Flood threat to sport plan
A MAKE-or-break meeting on the ambitious plan for a £6 million swimming pool and sports centre for Beccles will take place next week. It revolves round the high flood risk category the land off George Westwood Way falls in.
A MAKE-or-break meeting on the ambitious plan for a £6 million swimming pool and sports centre for Beccles will take place next week.
It revolves round the high flood risk category the land off George Westwood Way falls in. That could stymie a scheme which, it emerged this week, could provide a 25m, eight-lane indoor pool, 60-station gym, fitness studio, changing rooms, café, and all-weather five-a-side football and hockey pitches with separate pavilion.
A two-lane bowling alley to attract young people is also being considered.

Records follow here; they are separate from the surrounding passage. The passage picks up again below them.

(* ===== verification/ApiSpec.v ===== *)
(** * The contract of the client functions

    Calls that do not overlap follow a simple automaton: a client is idle,
    has a pending connection, or runs over WebRTC or over xray.  The file
    proves that the functions of [ApiClient] refine it, and that the groups
    and tunnels that are alive are exactly those of the phase, so nothing is
    left behind on any path, failures included. *)

From S2P Require Import Prelude IO GoStr Codes Url Xray Peer Api Threads ApiState ApiClient.

Open Scope Z_scope.

Module ApiSpec.

Import Xray Api ApiState ApiClient.

(** What the client relies on: [webrtc.StartClientGroup] gives an answer for
    every peer, and the server refreshes its offers finitely often while the
    client starts and stops groups. *)
Class ClientEnv (E : Type) `{ApiEnv E} := {
  answers_given : forall npc offers ice prot key relay sid opts e answers e',
    cg_Start npc offers ice prot key relay sid opts e = (Ok answers, e') -> answers <> [];
  offers_left : E -> nat;
  poll_left : forall e p e', sig_poll_offers e = (p, e') ->
    match p with Newer _ => (offers_left e' < offers_left e)%nat | _ => (offers_left e' <= offers_left e)%nat end;
  start_left : forall npc offers ice prot key relay sid opts e,
    (offers_left (cg_Start npc offers ice prot key relay sid opts e).2 <= offers_left e)%nat;
  stop_left : forall i e, (offers_left (cg_Stop i e) <= offers_left e)%nat
}.

Section spec.
Context {I E : Type} `{AE : ApiEnv E} `{AG : !ClientEnv E} `{XC : XrayCore I E} `{AJ : ApiJson} `{FL : Flate}.
Variable ip_literal : string -> option string.

Abbreviation G := (api I E).

(** ** What the contract talks about *)

Record view := mkView {
  v_running : bool; v_connecting : bool; v_pending : option nat; v_tunnel : option nat; v_group : option nat;
  v_done : bool; v_cgs : gset nat; v_tuns : gset nat; v_dial : option (option nat); v_xray : option I; v_protect : bool; v_panic : bool }.

(** [v_done] says whether there is an end channel, [v_dial] where the active
    tunnel sends its streams. *)
Definition view_of (g : G) : view :=
  let c := cl g in
  mkView (clientRunning c) (clientConnecting c) (pendingWebRTCClientGroup c) (activeTunnel c) (activeWebRTCClientGroup c)
    (Url.is_some (clientDoneCh c)) (live_cgs (rs g)) (live_tuns (rs g)) (t ← activeTunnel c; dials (rs g) !! t) (xi g)
    (savedProtectFn c) (panicked (rs g)).

(** Numbers that are in use are smaller than the next one. *)
Definition bounded (g : G) : Prop := forall i, i ∈ live_cgs (rs g) ∪ live_tuns (rs g) -> (i < next_id (rs g))%nat.

Definition st (v : view) (g : G) : Prop := view_of g = v /\ bounded g.

Definition set_cgs (l : gset nat) (v : view) : view :=
  mkView (v_running v) (v_connecting v) (v_pending v) (v_tunnel v) (v_group v) (v_done v) l (v_tuns v) (v_dial v) (v_xray v) (v_protect v) (v_panic v).
Definition set_tuns (l : gset nat) (v : view) : view :=
  mkView (v_running v) (v_connecting v) (v_pending v) (v_tunnel v) (v_group v) (v_done v) (v_cgs v) l (v_dial v) (v_xray v) (v_protect v) (v_panic v).
Definition set_xray (x : option I) (v : view) : view :=
  mkView (v_running v) (v_connecting v) (v_pending v) (v_tunnel v) (v_group v) (v_done v) (v_cgs v) (v_tuns v) (v_dial v) x (v_protect v) (v_panic v).

(** ** Rules for the steps *)

(** A step that changes nothing the contract talks about. *)
Definition silent (g g' : G) : Prop :=
  view_of g' = view_of g /\ live_cgs (rs g') = live_cgs (rs g) /\ live_tuns (rs g') = live_tuns (rs g) /\
  (next_id (rs g) <= next_id (rs g'))%nat.

Lemma silent_st v g g' : silent g g' -> st v g -> st v g'.
Proof.
  intros (Hv & Hc & Ht & Hn) [Hg Hb]. split; [congruence|]. intros i. rewrite Hc, Ht. intros Hi. specialize (Hb i Hi). lia.
Qed.

Lemma silent_env f g : silent g (on_env f g).
Proof. by split_and!. Qed.

Lemma silent_ext {A} (f : Prog E A) g : silent g (ext f g).2.
Proof. unfold ext. by destruct (f (env g)). Qed.

Lemma wp_silent {X A} (f : G -> X * G) (k : X -> prog G A) Q v g :
  (forall g, silent g (f g).2) -> st v g -> (forall x g', st v g' -> wp Q (k x) g') -> wp Q (pbind (atom f) k) g.
Proof. intros Hf Hg Hk. apply wp_bind. cbn. apply Hk. by eapply silent_st. Qed.

Lemma wp_call {X A} (f : Prog E X) (k : res goerr X -> prog G A) Q v g :
  st v g -> (forall r g', st v g' -> wp Q (k r) g') -> wp Q (pbind (call f) k) g.
Proof. apply wp_silent. intros g'. apply silent_ext. Qed.

Lemma wp_choose {X A} (f : E -> X * E) (k : X -> prog G A) Q v g :
  st v g -> (forall r g', st v g' -> wp Q (k r) g') -> wp Q (pbind (choose f) k) g.
Proof. apply wp_silent. intros g'. destruct (f (env g')). apply silent_env. Qed.

Lemma wp_reads {X A} (f : G -> X) (k : X -> prog G A) Q v g :
  st v g -> (forall x, x = f g -> wp Q (k x) g) -> wp Q (pbind (reads f) k) g.
Proof. intros Hg Hk. apply wp_bind. cbn. by apply Hk. Qed.

Lemma wp_quiet {A} (f : G -> G) (k : unit -> prog G A) Q v g :
  (forall g, silent g (f g)) -> st v g -> (forall g', st v g' -> wp Q (k tt) g') -> wp Q (pbind (modify f) k) g.
Proof. intros Hf Hg Hk. apply wp_bind. cbn. apply Hk. by eapply silent_st. Qed.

But the site south of the A146 by the quay has been classified in the highest flood risk category. It is in the “high risk” zone three, which means there is more than a 1pc annual risk of river flooding. The Environment Agency says such areas are generally not suitable for development, while the official government guidance says: “Only where there are no reasonably available sites in flood zones one or two should decision-makers consider the suitability of sites in flood zone three.”
Next week is due to see make-or-break talks with the Environment Agency that are likely to dictate whether the project can go ahead or has to go back to the drawing board.
The need for an indoor pool and extra exercise facilities was highlighted in a public consultation carried out by Waveney last year. Currently the town only has an ageing outdoor pool, and Beccles Ladies' hockey club is being denied the promotion it deserves because it does not have an outdoor pitch.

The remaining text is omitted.